Mit einem Stativ und dem bereits erwähnten Selbstauslöser kann sich die Kamera besser und länger auf die Belichtungsverhältnisse einstellen. Dadurch kannst du auch verschiedene Perspektiven einfangen und verwackelte Bilder vermeiden.

5. Tipp: Immobilie vorbereiten

Bei unmöblierten Wohnungen solltest du nur auf Sauberkeit achten. Möchtest du jedoch Fotos von einer möblierten Wohnung machen, solltest du zumindest auf einen aufgeräumten Eindruck achten.
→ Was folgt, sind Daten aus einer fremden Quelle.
(** X12: [str_summary()] of a live measure reads the heap without changing
    it and returns the header [<signature>: (@<tempo>):] followed by one
    line per stored note, in stored order, each line being a line feed and
    then the note's [__repr__] text [<note> at <offset> for <duration>]. *)
Theorem str_summary_lines `{Display} (h : Heap) (r : ref) (m : Measure)
    (ns : list PositionedNote) :
  measure_objs h !! r = Some m ->
  stored h (notes m) ns ->
  Measure_str_summary r h
  = Some ((Signature_str (signature m) +:+ ": (@" +:+ Tempo_str (tempo m)
           +:+ "):") +:+ note_lines ns, h)
  /\ Forall2 (fun p n => PositionedNote_repr p h
                         = Some (Note_str (note n) +:+ " at "
                                 +:+ Duration_str (offset n) +:+ " for "
                                 +:+ Duration_str (duration n), h))
             (notes m) ns.
Proof.
  intros Hm Hns. split.
  - unfold Measure_str_summary, bind at 1, get_measure. rewrite Hm.
    by apply str_summary_loop_run.
  - eapply Forall2_impl; [exact Hns|]. intros p n Hp. by apply repr_run.
Qed.

(** X13: [__repr__] of a measure built by [Measure(tempo, signature)] and a
    chain of [add_note] calls reports the number of calls made:
    [<signature> at <tempo> with <k> notes], [k] in decimal. *)
Theorem measure_repr_counts_notes `{Display} (h : Heap) (tp : Tempo)
    (sg : Signature) (calls : list call) :
  exists h',
    (let* r := Measure.__init__ tp sg in
     let* r := add_notes r calls in
     Measure_repr r) h
    = Some (Signature_str sg +:+ " at " +:+ Tempo_str tp +:+ " with "
            +:+ pretty (length calls) +:+ " notes", h').
Proof.
  eexists. unfold bind at 1. rewrite init_run. unfold bind at 1.
  rewrite (add_notes_run calls _ (length (measure_objs h))
                         (mkMeasure _ tp sg []))
    by (simpl; by apply list_lookup_middle).
  unfold Measure_repr, bind, get_measure, ret. cbn [measure_objs].
  rewrite list_lookup_insert_eq by (rewrite length_app; simpl; lia).
  cbn [tempo signature notes app]. by rewrite length_seq.
Qed.

Lemma str_summary_lines_witness :
  (measure_objs one_bar_heap !! 0 = Some common_time_bar
   /\ stored one_bar_heap (notes common_time_bar) [c3_on_beat_0])
  /\ Measure_str_summary 0 one_bar_heap
     = Some ("4/1 over 4/1: (@120/1):" +:+ newline +:+ "C3 at 0/1 for 1/2",
             one_bar_heap).
Proof.
  assert (Hns : stored one_bar_heap (notes common_time_bar) [c3_on_beat_0]).
  { constructor; [reflexivity | constructor]. }
  split; [split; [reflexivity | exact Hns]|].
  destruct (str_summary_lines one_bar_heap 0 common_time_bar [c3_on_beat_0]
              eq_refl Hns) as [Hrun _].
  rewrite Hrun. reflexivity.
Defined.

(** ** [songs.py] *)

Ltac run_builder_step :=
  unfold bind at 1;
  first [ rewrite init_run | rewrite add_note_last ];
  cbn [note_objs measure_objs tempo signature notes].

Lemma vader_jacob_run (h : Heap) :
  vader_jacob h
  = Some (mkTrack [ length (measure_objs h); length (measure_objs h);
                    1 + length (measure_objs h); 1 + length (measure_objs h);
                    2 + length (measure_objs h); 2 + length (measure_objs h);
                    3 + length (measure_objs h); 3 + length (measure_objs h) ],
          mkHeap _
            (note_objs h ++ theme_notes theme1_calls ++ theme_notes theme2_calls
             ++ theme_notes theme3_calls ++ theme_notes theme4_calls)
            (measure_objs h
             ++ [ theme_measure (length (note_objs h)) 4;
                  theme_measure (4 + length (note_objs h)) 3;
                  theme_measure (7 + length (note_objs h)) 6;
                  theme_measure (13 + length (note_objs h)) 3 ])).
Proof.
  unfold vader_jacob.
  do 20 run_builder_step.
  unfold ret. rewrite !length_app. cbn [length replicate app].
  rewrite !Nat.add_1_r, <- !app_assoc. reflexivity.
Qed.

Lemma stored_slice `{Timing} (l pre ns post : list PositionedNote)
    (ms : list Measure) (k n : nat) :
  k = length pre -> n = length ns ->
  stored (mkHeap _ (l ++ pre ++ ns ++ post) ms) (seq (k + length l) n) ns.
Proof.
  intros -> ->.
  pose proof (stored_fresh (l ++ pre) ns post ms) as Hf.
  rewrite length_app, <- app_assoc in Hf. by rewrite Nat.add_comm.
Qed.

Lemma lookup_appended {A} (l xs : list A) (i : nat) :
  (l ++ xs) !! (i + length l) = xs !! i.
Proof. rewrite lookup_app_r by lia. f_equal. lia. Qed.

Lemma timeline_cons `{Timing} (h : Heap) (r : ref) (rest : list ref)
    (m : Measure) (ns : list PositionedNote) (running : Duration) :
  measure_objs h !! r = Some m ->
  stored h (notes m) ns ->
  timeline h (r :: rest) running
  = map (shifted running) ns
    ++ timeline h rest (Duration_add running (total_time_of m)).
Proof.
  intros Hm Hns. cbn [timeline]. rewrite Hm.
  by rewrite (notes_of_stored h m ns Hns).
Qed.

(** X14: called on any heap, [vader_jacob()] succeeds and builds its track
    out of new objects only: each of its 8 measure references was not live
    before and points to a measure whose notes were not live before, and
    every object that was on the heap is unchanged.  Realising that track
    yields 32 new events that form one gapless line: the first begins at 0,
    each next one begins at the moment of release of the one before, and
    the last is released at 16 seconds.  Again every object that was on
    the heap before is unchanged. *)
Theorem vader_jacob_gapless (h : Heap) :
  exists t h1 out h2 events,
    vader_jacob h = Some (t, h1)
    /\ length (measures t) = 8
    /\ Forall (fun r =>
                 measure_objs h !! r = None
                 /\ exists m, measure_objs h1 !! r = Some m
                      /\ Forall (fun p => note_objs h !! p = None
                                          /\ is_Some (note_objs h1 !! p))
                                (notes m))
              (measures t)
    /\ (forall p n, note_objs h !! p = Some n -> note_objs h1 !! p = Some n)
    /\ (forall r m, measure_objs h !! r = Some m ->
                    measure_objs h1 !! r = Some m)
    /\ Track.generate_notes t h1 = Some (out, h2)
    /\ Forall (fun q => note_objs h1 !! q = None) out
    /\ stored h2 out events
    /\ length events = 32
    /\ gapless 0%Q events 16%Q
    /\ (forall p n, note_objs h !! p = Some n -> note_objs h2 !! p = Some n)
    /\ (forall r m, measure_objs h !! r = Some m ->
                    measure_objs h2 !! r = Some m).
Proof.
  pose proof (vader_jacob_run h) as Hrun.
  set (l := note_objs h) in *. set (ms := measure_objs h) in *.
  set (n1 := theme_notes theme1_calls) in *.
  set (n2 := theme_notes theme2_calls) in *.
  set (n3 := theme_notes theme3_calls) in *.
  set (n4 := theme_notes theme4_calls) in *.
  set (bars := [ theme_measure (length l) 4; theme_measure (4 + length l) 3;
                 theme_measure (7 + length l) 6;
                 theme_measure (13 + length l) 3 ]) in *.
  set (h1 := mkHeap _ (l ++ n1 ++ n2 ++ n3 ++ n4) (ms ++ bars)) in *.
  set (t := mkTrack _) in Hrun.
  assert (Hm1 : measure_objs h1 !! length ms = Some (theme_measure (length l) 4))
    by apply (lookup_appended ms bars 0).
  assert (Hm2 : measure_objs h1 !! (1 + length ms)
                = Some (theme_measure (4 + length l) 3))
    by apply (lookup_appended ms bars 1).
  assert (Hm3 : measure_objs h1 !! (2 + length ms)
                = Some (theme_measure (7 + length l) 6))
    by apply (lookup_appended ms bars 2).
  assert (Hm4 : measure_objs h1 !! (3 + length ms)
                = Some (theme_measure (13 + length l) 3))
    by apply (lookup_appended ms bars 3).
  assert (Hs1 : stored h1 (notes (theme_measure (length l) 4)) n1)
    by (apply (stored_slice l [] n1 (n2 ++ n3 ++ n4) _ 0 4); reflexivity).
  assert (Hs2 : stored h1 (notes (theme_measure (4 + length l) 3)) n2)
    by (apply (stored_slice l n1 n2 (n3 ++ n4) _ 4 3); reflexivity).
  assert (Hs3 : stored h1 (notes (theme_measure (7 + length l) 6)) n3).
  { pose proof (stored_slice l (n1 ++ n2) n3 n4 (ms ++ bars) 7 6
                  eq_refl eq_refl) as Hs.
    by rewrite <- app_assoc in Hs. }
  assert (Hs4 : stored h1 (notes (theme_measure (13 + length l) 3)) n4).
  { pose proof (stored_slice l (n1 ++ n2 ++ n3) n4 [] (ms ++ bars) 13 3
                  eq_refl eq_refl) as Hs.
    rewrite app_nil_r, <- !app_assoc in Hs. exact Hs. }
  assert (Hok : track_ok h1 (measures t)).
  { unfold t. cbn [measures].
    repeat first
      [ apply Forall_nil_2
      | apply Forall_cons; split;
        [ eexists; split;
          [ first [exact Hm1 | exact Hm2 | exact Hm3 | exact Hm4]
          | eapply stored_measure_ok;
            first [exact Hs1 | exact Hs2 | exact Hs3 | exact Hs4] ]
        | ] ]. }
  pose proof (track_generate_notes_run t h1 Hok) as Hgen.
  set (events := timeline h1 (measures t) Duration_zero) in *.
  assert (Hev : events
                = map (shifted 0%Q) n1 ++ map (shifted 2%Q) n1
                  ++ map (shifted 4%Q) n2 ++ map (shifted 6%Q) n2
                  ++ map (shifted 8%Q) n3 ++ map (shifted 10%Q) n3
                  ++ map (shifted 12%Q) n4 ++ map (shifted 14%Q) n4).
  { unfold events, t. cbn [measures].
    rewrite (timeline_cons h1 _ _ _ n1 _ Hm1 Hs1).
    rewrite (timeline_cons h1 _ _ _ n1 _ Hm1 Hs1).
    rewrite (timeline_cons h1 _ _ _ n2 _ Hm2 Hs2).
    rewrite (timeline_cons h1 _ _ _ n2 _ Hm2 Hs2).
    rewrite (timeline_cons h1 _ _ _ n3 _ Hm3 Hs3).
    rewrite (timeline_cons h1 _ _ _ n3 _ Hm3 Hs3).
    rewrite (timeline_cons h1 _ _ _ n4 _ Hm4 Hs4).
    rewrite (timeline_cons h1 _ _ _ n4 _ Hm4 Hs4).
    cbn [timeline]. rewrite app_nil_r. reflexivity. }
  assert (Hnew : forall k n,
             k + n <= 16 ->
             Forall (fun p => note_objs h !! p = None
                              /\ is_Some (note_objs h1 !! p))
                    (notes (theme_measure (k + length l) n))).
  { intros k n Hkn. cbn [notes theme_measure]. apply Forall_forall.
    intros p Hp. apply elem_of_seq in Hp. split.
    - apply lookup_ge_None_2. fold l. lia.
    - apply lookup_lt_is_Some_2. cbn [note_objs h1].
      rewrite length_app. change (length (n1 ++ n2 ++ n3 ++ n4)) with 16. lia. }
  eexists t, h1, _, _, events.
  split; [exact Hrun|]. split; [reflexivity|].
  split.
  { unfold t. cbn [measures].
    repeat first
      [ apply Forall_nil_2
      | apply Forall_cons; split;
        [ split;
          [ apply lookup_ge_None_2; fold ms; lia
          | eexists; split;
            [ first [exact Hm1 | exact Hm2 | exact Hm3 | exact Hm4]
            | first [ apply (Hnew 0 4) | apply (Hnew 4 3)
                    | apply (Hnew 7 6) | apply (Hnew 13 3) ]; lia ] ]
        | ] ]. }
  split.
  { intros p n Hp. cbn [note_objs h1]. by apply lookup_app_l_Some. }
  split.
  { intros r m Hr. cbn [measure_objs h1]. by apply lookup_app_l_Some. }
  split; [exact Hgen|].
  split.
  { apply Forall_forall. intros q Hq. apply elem_of_seq in Hq.
    apply lookup_ge_None_2. lia. }
  split.
  { pose proof (stored_fresh (note_objs h1) events [] (measure_objs h1)) as Hf.
    by rewrite app_nil_r in Hf. }
  split; [rewrite Hev; reflexivity|].
  split; [rewrite Hev; vm_compute; repeat split|].
  cbn [note_objs measure_objs h1]. split.
  - intros p n Hp. by apply lookup_app_l_Some, lookup_app_l_Some.
  - intros r m Hr. by apply lookup_app_l_Some.
Qed.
Ein großartiges Umbauen oder Umdekorieren ist nicht nötig, denk nur daran: je neutraler es aussieht, umso wahrscheinlicher ist es, dass die Räume für unterschiedliche Personen und verschiedene Geschmäcker ansprechend sind.

So kannst du deine Wohnung definitiv nicht für ein Inserat fotografieren:

Nachdem sich die Interessenten die Wohnung höchstwahrscheinlich anders einrichten und dekorieren möchten, ist es hilfreich, die Einrichtung so neutral wie möglich wirken zu lassen. Bestimmte besondere Einrichtungsstücke wie verschnörkelte Türen oder architektonische Dekoelemente können gerne als Detail fotografiert und so auch dargestellt werden.

Sollte deine Wohnung einen Garten oder Balkon haben, gelten hier die gleichen Regeln wie bei den Räumen. Es sollte immer bei Tageslicht und am besten bei Sonnenschein fotografiert werden, da dadurch die schönsten und natürlichsten Lichteffekte zum Vorschein kommen. Auch Garten und Balkon sollten aufgeräumt sein und natürlich wirken.

Fazit

Denke auch daran: Je mehr Bilder du in deinem Inserat hast, desto besser. Potenzielle Interessenten verweilen so länger auf deiner Anzeige und erhalten auch eine realistische Vorstellung davon, wie die Wohnung aussieht. Wenn du dann auch noch ein paar unserer Tipps umsetzt, kannst du schon bald mit einer Vielzahl an Anfragen rechnen.